[Stored data]

Lemma exec_jumpi op g dyn : plain op g dyn (opJumpi env) 2 0.
Proof.
  exec_intro. pop1 st. pop1 st. apply wp_bind, wp_load_abort. cbn [f_evm]. destruct (abort env _); [post|].
  wp_pops. destruct (negb _); [|post].
  eapply wp_mono; [apply (jump_wp w _ 0); [|done]| |].
  - split; cbn; rewrite ?len_cons in *; try done; lia.
  - intros r s' [Q1 Q2 Q3 Q4 Q5 Q6]. cbn in *. split; cbn; rewrite ?len_cons in *; try done; lia.
  - intros er b s' F. exact F.
Qed.

Lemma exec_push1 op g dyn : plain op g dyn opPush1 0 1.
Proof.
  exec_intro. unfold opPush1, wp, is_u64 in *. cbn. pose proof (u64_range (pc + 1)) as Hr. unfold is_u64 in Hr.
  match goal with |- context [match (if ?b then ?x else ?y) with Some _ => _ | None => _ end] => destruct (if b then x else y) end; cbn; split; cbn; rewrite ?len_cons; repeat split; try done; try lia; apply Hr.
Qed.

Lemma exec_push n op g dyn : 0 <= n <= 32 -> op <> STOP -> plain op g dyn (makePush n n) 0 1.
Proof.
  intros Hn Hop. exec_intro. specialize (Hpc Hop). unfold is_u64, len_ok in *. unfold makePush, wp. cbn.
  assert (to_int64 (u64_add pc 1) = pc + 1) as ->.
  { rewrite u64_add_small by lia. unfold to_int64. destruct (Z.ltb_spec (pc + 1) (2 ^ 63)); lia. }
  pose proof (u64_range (pc + n)) as Hr. unfold is_u64 in Hr.
  destruct (slice_in (Code c) (if pc + 1 <? len (Code c) then pc + 1 else len (Code c))
    (if (if pc + 1 <? len (Code c) then pc + 1 else len (Code c)) + n <? len (Code c)
     then (if pc + 1 <? len (Code c) then pc + 1 else len (Code c)) + n else len (Code c)))
    as (b & -> & _); [bool_prop; lia..|].
  cbn. split; cbn; rewrite ?len_cons; repeat split; try done; try lia; apply Hr.
Qed.

Lemma exec_dup n op g : (1 <= n)%nat -> exec_ok op
  (mk_operation (makeDup n) g None (minDupStack (Z.of_nat n)) (maxDupStack (Z.of_nat n)) None) no_credit.
Proof.
  intros Hn. exec_intro. unfold minDupStack, maxDupStack, minStack, maxStack, StackLimit in *.
  unfold makeDup, dup. apply wp_bind, wp_bind, wp_Back_need; [cbn; lia|]. intros x Hx.
  unfold wp. cbn. post.
Qed.

Lemma exec_swap n op g : exec_ok op
  (mk_operation (makeSwap n) g None (minSwapStack (Z.of_nat n + 1)) (maxSwapStack (Z.of_nat n + 1)) None) no_credit.
Proof.
  exec_intro. unfold minSwapStack, maxSwapStack, minStack, maxStack, StackLimit in *.
  unfold makeSwap, swap, wp, bind, is_u64 in *. cbn [f_stack].
  destruct (lookup_need st (n + 1 - 1)) as [a Ea]; [lia|]. destruct (lookup_need st 0) as [b Eb]; [lia|].
  rewrite Ea, Eb. cbn. split; cbn; repeat split; try done; try lia.
  unfold len. rewrite !length_insert. unfold len in *. lia.
Qed.

(** ** Instructions that use the memory *)

Lemma wp_GetPtr s off l (Q : list Z -> Frame W D H -> Prop) E : mem_ok (f_mem s) -> in_mem (f_mem s) off l ->
  (forall b, len_ok b -> Q b s) -> wp (mem_GetPtr (int64_of off) (int64_of l)) s Q E.
Proof.
  intros Hm Hi HQ. destruct (GetPtr_ok _ _ _ Hm Hi) as (b & Eb & Hb).
  unfold mem_GetPtr, wp, bind, gets, run_go. cbn. rewrite Eb. by apply HQ.
Qed.

Lemma wp_GetCopy s off l (Q : list Z -> Frame W D H -> Prop) E : mem_ok (f_mem s) -> in_mem (f_mem s) off l ->
  (forall b, len_ok b -> Q b s) -> wp (mem_GetCopy (int64_of off) (int64_of l)) s Q E.
Proof.
  intros Hm Hi HQ. destruct (GetCopy_ok _ _ _ Hm Hi) as (b & Eb & Hb).
  unfold mem_GetCopy, wp, bind, gets, run_go. cbn. rewrite Eb. by apply HQ.
Qed.

Lemma wp_Set s off l v (Q : unit -> Frame W D H -> Prop) E : mem_ok (f_mem s) -> in_mem (f_mem s) off l ->
  (forall m', len (store m') = len (store (f_mem s)) -> lastGasCost m' = lastGasCost (f_mem s) ->
     Q tt (set_mem m' s)) ->
  wp (mem_Set (u_Uint64 off) (u_Uint64 l) v) s Q E.
Proof.
  intros Hm Hi HQ. destruct (Set_ok _ _ _ v Hm Hi) as (m' & Em & H1 & H2).
  unfold mem_Set, wp, bind, gets, run_go, modify. cbn. rewrite Em. by apply HQ.
Qed.

(** The range an instruction declared with [mem_range]. *)
Lemma ready_range i j s off l : mem_ready (Some (mem_range i j)) s ->
  f_stack s !! i = Some off -> f_stack s !! j = Some l -> in_mem (f_mem s) off l.
Proof. intros (sz & Hr & Hs) Hi Hj. by eapply mem_range_in. Qed.

Lemma ready_range2 i j k l s : mem_ready (Some (mem_range2 i j k l)) s ->
  mem_ready (Some (mem_range i j)) s /\ mem_ready (Some (mem_range k l)) s.
Proof.
  intros (sz & Hr & Hs). destruct (mem_range2_in _ _ _ _ _ _ _ Hr Hs) as (x & y & Hx & Hy & ? & ?).
  split; [by exists x|by exists y].
Qed.

Lemma ready_word n s off : 0 < n < 2 ^ 64 ->
  mem_ready (Some (fun st => back st 0 (fun off => Done (calcMemSize64WithUint off n)))) s ->
  f_stack s !! 0%nat = Some off -> uval off + n <= len (store (f_mem s)).
Proof.
  intros Hn (sz & Hr & Hs) E. unfold back in Hr. rewrite E in Hr. injection Hr as Hr.
  apply calcMemSize64WithUint_val in Hr; lia.
Qed.

Abbreviation with_mem op g dyn e pops pushes mf := (exec_ok op (oper e g dyn pops pushes (Some mf)) no_credit).

(** Open the frame and note the memory range at stack positions [i] and [j]. *)
Ltac mem_intro i j Hin :=
  exec_intro;
  match goal with Hp : exec_pre _ _ _ (mk_Frame _ ?mem ?st _ _) |- _ =>
    assert (forall off l, st !! i = Some off -> st !! j = Some l -> in_mem mem off l) as Hin
      by (intros ? ? ? ?; eapply (ready_range i j (mk_Frame _ mem st _ _)); [exact (xp_mem _ _ _ _ Hp)|done|done]) end.

Lemma exec_keccak op g dyn : with_mem op g dyn (opKeccak256 env) 2 1 memoryKeccak256.
Proof.
  mem_intro 0%nat 1%nat Hin. pop1 st. pop1 st. specialize (Hin _ _ eq_refl eq_refl).
  unfold opKeccak256. wp_pops. apply wp_bind, wp_peek_cons. apply wp_bind, wp_GetPtr; [exact Fmem|exact Hin|].
  intros b Hb. destruct (EnablePreimageRecording env); unfold wp; cbn; post.
Qed.

Lemma copy_data_wp src (memOff dataOff l : W) s : len_ok src -> mem_ok (f_mem s) -> in_mem (f_mem s) memOff l ->
  (uval l < 2 ^ 62) -> 0 <= Gas (f_contract s) -> is_u64 (f_pc s) ->
  wp (copy_data src memOff dataOff l) s (fun _ => exec_post 0 0 s) (fun _ _ => failed s).
Proof.
  intros Hsrc Hm Hi Hl Hg Hpc. pose proof (uval_range l). unfold copy_data. apply wp_bind.
  destruct (getData_ok src (sat64 dataOff) (u_Uint64 l)) as (b & Eb); [done|apply sat64_nonneg| |].
  { rewrite u_Uint64_val, Z.mod_small; lia. }
  unfold run_go, wp at 1. rewrite Eb. apply wp_bind, wp_Set; [exact Hm|exact Hi|].
  intros m' L1 L2. unfold wp. cbn. split; cbn; try done; lia.
Qed.

Lemma in_mem_small m (off l : W) : mem_ok m -> in_mem m off l -> uval l < 2 ^ 62.
Proof. intros Hm [_ Hc]. pose proof (mem_ok_len m Hm). pose proof (uval_range off). lia. Qed.

(** A copy into the memory after [k] items were popped. *)
Lemma copy_exec src (memOff dataOff l : W) pc mem st k c e : len_ok src ->
  frame_ok (mk_Frame pc mem (k ++ st) c e) -> in_mem mem memOff l ->
  wp (copy_data src memOff dataOff l) (mk_Frame pc mem st c e)
    (fun _ => exec_post (- len k) 0 (mk_Frame pc mem (k ++ st) c e))
    (fun _ _ => failed (mk_Frame pc mem (k ++ st) c e)).
Proof.
  intros Hsrc [Fst Fmem Fgas Fpc Fcode Finput] Hi. cbn in *. unfold is_u64 in Fgas.
  eapply wp_mono; [apply copy_data_wp; try done; [by eapply in_mem_small|cbn; lia]| |].
  - intros r s' [Q1 Q2 Q3 Q4 Q5 Q6]. cbn in *. split; cbn; try done. rewrite len_app. lia.
  - intros er b s' F. exact F.
Qed.

Lemma exec_calldatacopy op g dyn : with_mem op g dyn opCallDataCopy 3 0 memoryCallDataCopy.
Proof.
  mem_intro 0%nat 2%nat Hin. pop1 st. pop1 st. pop1 st. specialize (Hin _ _ eq_refl eq_refl).
  unfold opCallDataCopy. wp_pops. wp_gets. by apply (copy_exec _ _ _ _ _ _ st [w; w0; w1]).
Qed.

Lemma exec_codecopy op g dyn : with_mem op g dyn opCodeCopy 3 0 memoryCodeCopy.
Proof.
  mem_intro 0%nat 2%nat Hin. pop1 st. pop1 st. pop1 st. specialize (Hin _ _ eq_refl eq_refl).
  unfold opCodeCopy. wp_pops. wp_gets. by apply (copy_exec _ _ _ _ _ _ st [w; w0; w1]).
Qed.

Lemma exec_extcodecopy op g dyn : with_mem op g dyn opExtCodeCopy 4 0 memoryExtCodeCopy.
Proof.
  mem_intro 1%nat 3%nat Hin. pop1 st. pop1 st. pop1 st. pop1 st. specialize (Hin _ _ eq_refl eq_refl).
  unfold opExtCodeCopy. wp_pops. wp_gets. by apply (copy_exec _ _ _ _ _ _ st [w; w0; w1; w2]).
Qed.

Lemma exec_returndatacopy op g dyn : with_mem op g dyn opReturnDataCopy 3 0 memoryReturnDataCopy.
Proof.
  mem_intro 0%nat 2%nat Hin. pop1 st. pop1 st. pop1 st. specialize (Hin _ _ eq_refl eq_refl).
  pose proof (in_mem_small _ _ _ Fmem Hin). pose proof (uval_range w0). pose proof (uval_range w1).
  unfold opReturnDataCopy. wp_pops. wp_gets. cbn [f_evm]. rewrite u_Uint64WithOverflow_val.
  destruct (Z.ltb_spec (uval w0) (2 ^ 64)); cbn [negb]; [|post].
  rewrite u_Uint64WithOverflow_val, u_Add_val, !(Z.mod_small (uval w0 + uval w1) (2 ^ 256)) by lia.
  destruct (Z.ltb_spec (uval w0 + uval w1) (2 ^ 64)); cbn [negb orb]; [|post].
  rewrite !(Z.mod_small _ (2 ^ 64)) by lia.
  destruct (Z.ltb_spec (len (returnData e)) (uval w0 + uval w1)); [post|].
  destruct (slice_in (returnData e) (uval w0) (uval w0 + uval w1)) as (b & -> & _); [lia|lia|].
  apply wp_bind, wp_Set; [exact Fmem|exact Hin|]. intros m' L1 L2. unfold wp. cbn. post.
Qed.

Lemma exec_mload op g dyn : with_mem op g dyn opMload 1 1 memoryMLoad.
Proof.
  exec_intro. pop1 st. pose proof (ready_word 32 _ _ ltac:(lia) (xp_mem _ _ _ _ Hp) eq_refl) as Hw. cbn in Hw.
  pose proof (mem_ok_len _ Fmem). pose proof (uval_range w). apply wp_bind, wp_peek_cons. apply wp_bind.
  unfold mem_GetPtr, wp at 1, bind at 1, gets, run_go. cbn [f_mem]. rewrite int64_of_small by lia.
  unfold Mem_GetPtr. change (32 =? 0) with false. cbn iota.
  destruct (Z.ltb_spec (uval w) (len (store mem))); [|lia].
  destruct (slice_in (store mem) (uval w) (uval w + 32)) as (b & -> & _); [lia|lia|].
  unfold wp. cbn. post.
Qed.

Lemma exec_mstore op g dyn : with_mem op g dyn opMstore 2 0 memoryMStore.
Proof.
  exec_intro. pop1 st. pop1 st. pose proof (ready_word 32 _ _ ltac:(lia) (xp_mem _ _ _ _ Hp) eq_refl) as Hw. cbn in Hw.
  pose proof (mem_ok_len _ Fmem). pose proof (uval_range w). unfold opMstore. wp_pops.
  unfold mem_Set32, wp, bind, gets. cbn. rewrite u_Uint64_val, Z.mod_small by lia.
  rewrite u64_add_small by lia. rewrite !(proj2 (Z.ltb_ge _ _)) by lia. cbn. post.
  rewrite copy_range_len; lia.
Qed.

Lemma exec_mstore8 op g dyn : with_mem op g dyn opMstore8 2 0 memoryMStore8.
Proof.
  exec_intro. pop1 st. pop1 st. pose proof (ready_word 1 _ _ ltac:(lia) (xp_mem _ _ _ _ Hp) eq_refl) as Hw. cbn in Hw.
  pose proof (mem_ok_len _ Fmem). pose proof (uval_range w). unfold opMstore8. wp_pops. wp_gets.
  cbn [f_mem]. rewrite u_Uint64_val, Z.mod_small by lia.
  rewrite (proj2 (Z.ltb_lt _ _)) by lia. unfold wp. cbn. post.
  unfold len. by rewrite length_insert.
Qed.

Lemma exec_return op g dyn : with_mem op g dyn opReturn 2 0 memoryReturn.
Proof.
  mem_intro 0%nat 1%nat Hin. pop1 st. pop1 st. specialize (Hin _ _ eq_refl eq_refl).
  unfold opReturn. wp_pops. apply wp_bind, wp_GetPtr; [exact Fmem|exact Hin|]. intros b Hb. unfold wp. cbn. post.
Qed.

Lemma exec_revert op g dyn : with_mem op g dyn opRevert 2 0 memoryRevert.
Proof.
  mem_intro 0%nat 1%nat Hin. pop1 st. pop1 st. specialize (Hin _ _ eq_refl eq_refl).
  unfold opRevert. wp_pops. apply wp_bind, wp_GetPtr; [exact Fmem|exact Hin|]. intros b Hb. unfold wp. cbn. post.
Qed.

Lemma pop_topics_wp n pc mem st c e (Q : list hash -> Frame W D H -> Prop) E :
  Z.of_nat n <= len st -> (forall ts, Q ts (mk_Frame pc mem (drop n st) c e)) ->
  wp (pop_topics n) (mk_Frame pc mem st c e) Q E.
Proof.
  revert st Q. induction n as [|n IH]; intros st Q Hn HQ; cbn [pop_topics].
  { unfold wp, ret. rewrite drop_0 in HQ. apply HQ. }
  pop1 st. wp_pops. apply wp_bind, IH; [rewrite len_cons in Hn; lia|]. intros ts. apply (HQ (u_Bytes32 w :: ts)).
Qed.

__What this task involves__
Lines after the one containing "wp_pops. destruct (negb _); [|post]." are not wanted; repeat exactly each line above from the first up to and including it.

__Answer for this exercise__
Lemma exec_jumpi op g dyn : plain op g dyn (opJumpi env) 2 0.
Proof.
  exec_intro. pop1 st. pop1 st. apply wp_bind, wp_load_abort. cbn [f_evm]. destruct (abort env _); [post|].
  wp_pops. destruct (negb _); [|post].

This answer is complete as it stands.